When you don’t, it’s pretty funny to realise what material influence literary fiction holds. My second book was the tenth best-selling in Ireland in the weekend it came out, which sounds good and would have made me happy if the newspaper hadn’t also published the fact that this meant it had sold just under 400 copies. This wasn’t upsetting in terms of material success or money, rather a humbling reminder of how few people will actually encounter the work I spend my life obsessing over.

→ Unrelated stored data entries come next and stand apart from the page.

(* ------------------------------------------------------------------------- *)
(** * Facts about the scoring tables *)

Lemma dict_get_ge {A : Type} (P : A -> Prop) (m : list (string * A)) k d :
  Forall (fun kv => P (snd kv)) m -> P d -> P (dict_get m k d).
Proof.
  intros Hm Hd. unfold dict_get.
  induction Hm as [|[k' v] m' Hv Hm' IH]; simpl; [exact Hd|].
  destruct (String.eqb k k'); [exact Hv | exact IH].
Qed.

Lemma volatility_multiplier_ge_1 symbol : 1 <= calculate_volatility_multiplier symbol.
Proof.
  apply (dict_get_ge (fun v => 1 <= v)); [|apply Qle_refl].
  repeat constructor; unfold Qle; simpl; lia.
Qed.

Lemma sector_multiplier_ge_1 symbol : 1 <= sector_multiplier symbol.
Proof.
  apply (dict_get_ge (fun v => 1 <= v)); [|apply Qle_refl].
  repeat constructor; unfold Qle; simpl; lia.
Qed.

Lemma calculate_risk_score_fst symbol quantity price pnl order_type :
  fst (calculate_risk_score symbol quantity price pnl order_type) =
  normalize_risk_score
    (inject_Z (calculate_position_size_impact (inject_Z quantity * price)
               + calculate_pnl_risk_factor pnl order_type + assess_quantity_risk quantity)
     * calculate_volatility_multiplier symbol * sector_multiplier symbol).
Proof. reflexivity. Qed.

Lemma calculate_risk_score_base symbol quantity price pnl order_type :
  rf_base_risk_score (snd (calculate_risk_score symbol quantity price pnl order_type)) =
  (calculate_position_size_impact (inject_Z quantity * price)
   + calculate_pnl_risk_factor pnl order_type + assess_quantity_risk quantity)%Z.
Proof. reflexivity. Qed.

Lemma position_size_impact_mono x y :
  x <= y -> (calculate_position_size_impact x <= calculate_position_size_impact y)%Z.
Proof.
  intro H. unfold calculate_position_size_impact.
  destruct (Qgtb x 100000) eqn:E1; destruct (Qgtb y 100000) eqn:E2;
  destruct (Qgtb x 50000) eqn:E3; destruct (Qgtb y 50000) eqn:E4;
  destruct (Qgtb x 10000) eqn:E5; destruct (Qgtb y 10000) eqn:E6;
  qbool; try lia; lra.
Qed.

Lemma position_size_impact_range x :
  (5 <= calculate_position_size_impact x <= 30)%Z.
Proof.
  unfold calculate_position_size_impact.
  destruct (Qgtb x 100000); [lia|]. destruct (Qgtb x 50000); [lia|].
  destruct (Qgtb x 10000); lia.
Qed.

Lemma pnl_risk_factor_range pnl ot : (5 <= calculate_pnl_risk_factor pnl ot <= 30)%Z.
Proof.
  unfold calculate_pnl_risk_factor.
  destruct (Qltb pnl (-5000)); [lia|]. destruct (Qltb pnl (-1000)); [lia|].
  destruct (Qltb pnl 0); [lia|]. destruct (Qgtb pnl 10000); lia.
Qed.

Lemma quantity_risk_range q : (5 <= assess_quantity_risk q <= 20)%Z.
Proof.
  unfold assess_quantity_risk.
  destruct (q >? 500)%Z; [lia|]. destruct (q >? 200)%Z; [lia|].
  destruct (q >? 100)%Z; lia.
Qed.

Lemma position_101_ge_100 price :
  (calculate_position_size_impact (inject_Z 100 * price)
   <= calculate_position_size_impact (inject_Z 101 * price))%Z.
Proof.
  destruct (Qlt_le_dec price 0) as [Hn|Hp].
  - unfold calculate_position_size_impact.
    change (inject_Z 100) with 100. change (inject_Z 101) with 101.
    destruct (Qgtb (100 * price) 100000) eqn:E1;
    destruct (Qgtb (100 * price) 50000) eqn:E2;
    destruct (Qgtb (100 * price) 10000) eqn:E3;
    destruct (Qgtb (101 * price) 100000) eqn:E4;
    destruct (Qgtb (101 * price) 50000) eqn:E5;
    destruct (Qgtb (101 * price) 10000) eqn:E6; qbool; try lia; lra.
  - apply position_size_impact_mono.
    change (inject_Z 100) with 100. change (inject_Z 101) with 101. lra.
Qed.

Lemma py_round_100 : py_round 100 3 == 100.
Proof. reflexivity. Qed.


(* ------------------------------------------------------------------------- *)
(** * Risk Scoring Engine: claims *)

(** C2: for every input the risk score of [calculate_risk_score] lies in
    [0, 100]; the clamp [normalize_risk_score] maps every raw score into
    [0, 100]. *)
Theorem risk_score_in_0_100 :
  (forall raw, 0 <= normalize_risk_score raw /\ normalize_risk_score raw <= 100) /\
  (forall symbol quantity price pnl order_type,
      0 <= fst (calculate_risk_score symbol quantity price pnl order_type) /\
      fst (calculate_risk_score symbol quantity price pnl order_type) <= 100).
Proof.
  split.
  - intro raw. apply normalize_risk_score_bounds.
  - intros. rewrite calculate_risk_score_fst. apply normalize_risk_score_bounds.
Qed.

(** C7 (as stated, refuted): two orders identical but for 100 versus 101
    shares can get the same final risk score, when both are clamped to 100:
    TSLA at 242.80 with PnL -6000. *)
Lemma quantity_boundary_same_score :
  fst (calculate_risk_score "TSLA" 100 (2428 # 10) (-6000) SELL)
  == fst (calculate_risk_score "TSLA" 101 (2428 # 10) (-6000) SELL).
Proof. vm_compute. reflexivity. Qed.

Ultimately, this is good for the soul to know. I would much rather be a frantic, anguished novelist than a comfortable, self-satisfied one. Recognising the gap between the value we hope we have and the value the world actually accords us is an existential crisis in most lives, not just those of novelists. It reminds me of something my friend, the artist Jesse Darling, once said when people were discussing the rising London living costs forcing artists to flee the city: “If it’s hard out here for the artists, maybe we should think about how everyone else is doing.”